Proprietários rejeitam novo travão ao aumento das rendas

As três associações de proprietários, ouvidas na quinta-feira pela ministra da Habitação, rejeitaram um novo travão ao aumento das rendas, remetendo para o Estado a resposta social à crise na habitação.

A Associação de Proprietários (ALP) considerou que a reunião do Governo com o sector do arrendamento, a realizar no final da semana, "não terá utilidade", alertando para o "resultado dramático" de um novo congelamento das rendas. Já o secretário-geral da Associação dos Inquilinos Lisbonenses (AIL), António Machado, disse que vai transmitir à ministra que rejeita um novo aumento das rendas.

"Podemos pensar nalgumas formas para mitigar o desastre que vai resultar disto, mas é evidente que, a não ser cumprida a lei, o resultado prático será que a maior parte dos proprietários deixarão de colocar as casas no mercado", diz o presidente da ALP, Menezes Leitão.

"Dizer que vamos voltar ao congelamento, o resultado irá ser dramático", acrescentou o líder da associação.

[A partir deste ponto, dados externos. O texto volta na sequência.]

(** C3.  In a cycle, the line printed after the receive attempt is
    [ACK received.] exactly when a callback set the flag since it was
    cleared and the packet is empty, [Received downlink packet on port ..]
    with port and payload exactly when the packet is not empty, and
    [No downlink packet received.] in the remaining case. *)
Theorem cycle_outcome_classification (cfg : Config) (LoRa : LoRaClass)
    (ce : CycleEnv) (g : Globals) (c : Z) :
  counter g = Some c ->
  0 <= c < 255 ->
  let flag := existsb (sets_flag cfg LoRa) (ce_during_send ce) in
  let rx_pkt := fst (ce_recv ce) in
  let rx_port := snd (ce_recv ce) in
  exists payload o,
    cycle cfg LoRa ce g
    = (Done tt,
       after_callbacks cfg LoRa (ce_during_idle ce) (at_classify cfg LoRa ce c),
       (Print (sending_text cfg (c + 1)) EmptyString
        :: send_trace cfg LoRa ce payload (entered c)
        ++ send_epilogue (ce_send ce)
        ++ Setblocking false
        :: Recvfrom 64 rx_pkt rx_port
        :: Print (match o with
                  | Acked => "ACK received."
                  | DownlinkReceived =>
                      "Received downlink packet on port " ++ str_int rx_port
                      ++ ": " ++ repr_bytes rx_pkt
                  | NoDownlink => "No downlink packet received."
                  end) nl
        :: idle_trace cfg LoRa ce (at_classify cfg LoRa ce c))%list)
    /\ RX_EVENT (at_classify cfg LoRa ce c) = Some flag
    /\ (o = Acked <-> flag = true /\ rx_pkt = [])
    /\ (o = DownlinkReceived <-> rx_pkt <> [])
    /\ (o = NoDownlink <-> flag = false /\ rx_pkt = []).
Proof.
  intros Hc Hrange flag rx_pkt rx_port.
  destruct (bytes_of_int_in_range (c + 1)) as [b [Hb _]]; [lia|].
  exists [b], (classify flag rx_pkt).
  split; [exact (cycle_run cfg LoRa ce g c [b] Hc Hb)|].
  split.
  { unfold at_classify. rewrite after_callbacks_flag. fold flag.
    destruct flag; reflexivity. }
  unfold classify.
  destruct flag, rx_pkt as [|x r]; cbn; repeat split;
    intros; try congruence; try tauto;
    match goal with
    | H : _ /\ _ |- _ => destruct H; congruence
    | _ => idtac
    end.
Qed.

Lemma cycle_outcome_classification_witness :
  counter first_globals = Some 0
  /\ 0 <= 0 < 255
  /\ printed (trace_of (cycle reference_config pycom_LoRa downlink_cycle
                          first_globals))
     = ["Sending uplink packet 1 with SF10 asking for ACK...";
        "LoRa stats: TX[sf=10, airtime=330ms, count=7, retries=0] RX[sf=7, rssi=-57dBm, snr=6.0dB]";
        "OK.";
        "Received downlink packet on port 2: b'\x01A'";
        "Waiting 30 seconds..."].
Proof.
  split; [reflexivity|]. split; [lia|].
  destruct (cycle_outcome_classification reference_config pycom_LoRa
              downlink_cycle first_globals 0 eq_refl ltac:(lia))
    as (payload & o & Hrun & _ & _ & Hdown & _).
  assert (Ho : o = DownlinkReceived) by (apply Hdown; discriminate).
  subst o. rewrite Hrun. reflexivity.
Defined.

(** C4.  Called with the transmit-complete bit alone, the handler prints
    one line: with [LORA_ACK] off it is the TX statistics (spreading factor,
    airtime, send count, retries) and the LED is left alone; with
    [LORA_ACK] on it is the TX statistics followed by the RX statistics
    (spreading factor, RSSI, SNR), after one pink double flash. *)
Theorem tx_only_report (cfg : Config) (LoRa : LoRaClass) (stats : Stats)
    (g : Globals) :
  distinct_bits LoRa ->
  event_handler cfg LoRa
    {| pending_events := TX_PACKET_EVENT LoRa; last_stats := stats |} g
  = if LORA_ACK cfg
    then (Done tt, mark_rx g,
          [LoraEvents (TX_PACKET_EVENT LoRa); LoraStats;
           Rgbled LED_PINK; Sleep (1 # 10); Rgbled LED_OFF; Sleep (3 # 10);
           Rgbled LED_PINK; Sleep (1 # 10); Rgbled LED_OFF; Sleep (3 # 10);
           Print (("LoRa stats: TX[sf=" ++ str_int (12 - sftx stats)
                   ++ ", airtime=" ++ str_int (tx_time_on_air stats)
                   ++ "ms, count=" ++ str_int (tx_counter stats)
                   ++ ", retries=" ++ str_int (tx_trials stats) ++ "]")
                  ++ (" RX[sf=" ++ str_int (12 - sfrx stats)
                      ++ ", rssi=" ++ str_int (rssi stats)
                      ++ "dBm, snr=" ++ snr stats ++ "dB]")) nl])
    else (Done tt, g,
          [LoraEvents (TX_PACKET_EVENT LoRa); LoraStats;
           Print ("LoRa stats: TX[sf=" ++ str_int (12 - sftx stats)
                  ++ ", airtime=" ++ str_int (tx_time_on_air stats)
                  ++ "ms, count=" ++ str_int (tx_counter stats)
                  ++ ", retries=" ++ str_int (tx_trials stats) ++ "]") nl]).
Proof.
  intros (Htx & _ & _ & Hrx & Hfail & _).
  assert (Hbit : tx_bit LoRa (TX_PACKET_EVENT LoRa) = true).
  { unfold tx_bit, truthy. rewrite Z.land_diag.
    apply Z.eqb_neq in Htx. rewrite Htx. reflexivity. }
  rewrite (event_handler_tx cfg LoRa
             {| pending_events := TX_PACKET_EVENT LoRa; last_stats := stats |}
             g Hbit).
  cbn [pending_events last_stats]. cbv zeta.
  unfold rx_bit, failed_bit. rewrite Hrx, Hfail. cbn [truthy Z.eqb negb].
  rewrite orb_false_r.
  destruct (LORA_ACK cfg); [reflexivity|].
  rewrite append_empty_r. reflexivity.
Qed.

Lemma tx_only_report_witness :
  distinct_bits pycom_LoRa
  /\ event_handler reference_config pycom_LoRa tx_done unbound
     = (Done tt, {| counter := None; RX_EVENT := Some true |},
        [LoraEvents 2; LoraStats;
         Rgbled 0xFF0088; Sleep (1 # 10); Rgbled 0; Sleep (3 # 10);
         Rgbled 0xFF0088; Sleep (1 # 10); Rgbled 0; Sleep (3 # 10);
         Print "LoRa stats: TX[sf=10, airtime=330ms, count=7, retries=0] RX[sf=7, rssi=-57dBm, snr=6.0dB]" nl])
  /\ event_handler (with_ack reference_config false) pycom_LoRa tx_done unbound
     = (Done tt, unbound,
        [LoraEvents 2; LoraStats;
         Print "LoRa stats: TX[sf=10, airtime=330ms, count=7, retries=0]" nl]).
Proof.
  assert (H : distinct_bits pycom_LoRa).
  { unfold distinct_bits. cbn. repeat split; discriminate. }
  split; [exact H|]. unfold tx_done. split.
  - rewrite (tx_only_report reference_config pycom_LoRa sample_stats unbound H).
    reflexivity.
  - rewrite (tx_only_report (with_ack reference_config false) pycom_LoRa
               sample_stats unbound H).
    reflexivity.
Defined.

(** C5.  With no event pending the handler returns at once: apart from the
    call that read the event bits there is no effect at all (nothing
    printed, the LED untouched, the statistics not read), and the globals
    are as before. *)
Theorem event_handler_no_events_is_noop (cfg : Config) (LoRa : LoRaClass)
    (stats : Stats) (g : Globals) :
  event_handler cfg LoRa {| pending_events := 0; last_stats := stats |} g
  = (Done tt, g, [LoraEvents 0]).
Proof. apply event_handler_idle. reflexivity. Qed.

(** C9.  When the transmit-complete bit is set the handler returns
    normally, and it assigns [RX_EVENT = True] exactly when [LORA_ACK] is
    on or the receive-complete bit is set too; in that case, and only
    then, it flashes the LED pink twice. *)
Theorem rx_event_set_iff_ack_or_rx (cfg : Config) (LoRa : LoRaClass)
    (lora : LoRaObj) (g : Globals) :
  tx_bit LoRa (pending_events lora) = true ->
  let r := event_handler cfg LoRa lora g in
  let rx := LORA_ACK cfg || rx_bit LoRa (pending_events lora) in
  result_of r = Done tt
  /\ globals_of r = (if rx then mark_rx g else g)
  /\ count_led LED_PINK (trace_of r) = (if rx then 2%nat else 0%nat).
Proof.
  intros Htx. cbv zeta. rewrite (event_handler_tx cfg LoRa lora g Htx).
  cbv zeta. cbn [result_of globals_of trace_of fst snd].
  split; [reflexivity|]. split; [reflexivity|].
  destruct (LORA_ACK cfg || rx_bit LoRa (pending_events lora));
    destruct (failed_bit LoRa (pending_events lora)); reflexivity.
Qed.

Lemma rx_event_set_iff_ack_or_rx_witness :
  tx_bit pycom_LoRa (pending_events tx_done) = true
  /\ RX_EVENT (globals_of (event_handler reference_config pycom_LoRa tx_done
                             first_globals)) = Some true.
Proof.
  split; [reflexivity|].
  destruct (rx_event_set_iff_ack_or_rx reference_config pycom_LoRa tx_done
              first_globals eq_refl) as (_ & Hg & _).
  rewrite Hg. reflexivity.
Defined.

(** C6.  In OTAA mode, when [has_joined()] never answers true, the join
    loop ends with the first pass [n] whose wall-clock delta
    [ticks_diff(ticks_ms(), start_join)] has reached the timeout (in
    milliseconds, 1000 times [OTAA_JOIN_TIMEOUT]) and not before; the
    elapsed-seconds counter is then that delta divided by 1000; the script
    prints the failure line and flashes red, and [lora.join] has been
    called once only.  The deltas are taken below 2^20 ms, where the float
    division of the script is exact. *)
Theorem otaa_join_times_out (cfg : Config) (w : World) (n fuel : nat)
    (app_eui app_key : bytes) (g : Globals) :
  unhexlify (OTAA_APP_EUI cfg) = Some app_eui ->
  unhexlify (OTAA_APP_KEY cfg) = Some app_key ->
  0 < OTAA_JOIN_TIMEOUT cfg ->
  (forall i, w_poll_joined w i = false) ->
  w_joined_after_poll w = false ->
  (forall j, (j <= n)%nat -> 0 <= ticks_delta w j < 2 ^ 20) ->
  (forall j, (j < n)%nat -> ticks_delta w j < 1000 * OTAA_JOIN_TIMEOUT cfg) ->
  1000 * OTAA_JOIN_TIMEOUT cfg <= ticks_delta w n ->
  (n + 1 < fuel)%nat ->
  otaa_join cfg w fuel g
  = (Done (ticks_delta w n / 1000), g,
     (JoinOTAA app_eui app_key 0 (LORA_DR_JOIN cfg)
      :: Print "Starting OTAA join..." EmptyString
      :: TicksMs (w_start_ticks w)
      :: poll_trace w 0 (S n)
      ++ [HasJoined false; HasJoined false; Print "timeout, failed!" nl;
          Rgbled LED_RED; Sleep 1; Rgbled LED_OFF; Sleep 1])%list).
Proof. exact (otaa_join_deadline_run cfg w n fuel app_eui app_key g). Qed.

"O que nos disseram é que iam ouvir todas as associações de proprietários em conjunto, por isso não nos parece que a reunião tenha alguma utilidade ou algum resultado", disse Menezes Leitão.

Para o presidente da ALP, a reunião com a ministra da Habitação, Marina Gonçalves, "é para cumprir calendário" porque, acrescentou, "a posição do Governo é completamente a favor dos inquilinos."

O secretário-geral da Associação dos Inquilinos da (AIL), António Machado, diz, por seu turno, que vai transmitir à ministra que rejeita um novo aumento das rendas.

"A nossa proposta de aumento é de zero", afirmou António Machado, referindo que as rendas aumentaram acima dos 30% no último ano.

O líder da AIL indicou que vai sugerir a criação de uma linha de apoio "para os senhorios que comprovadamente necessitem, tal como foi feito para as rendas".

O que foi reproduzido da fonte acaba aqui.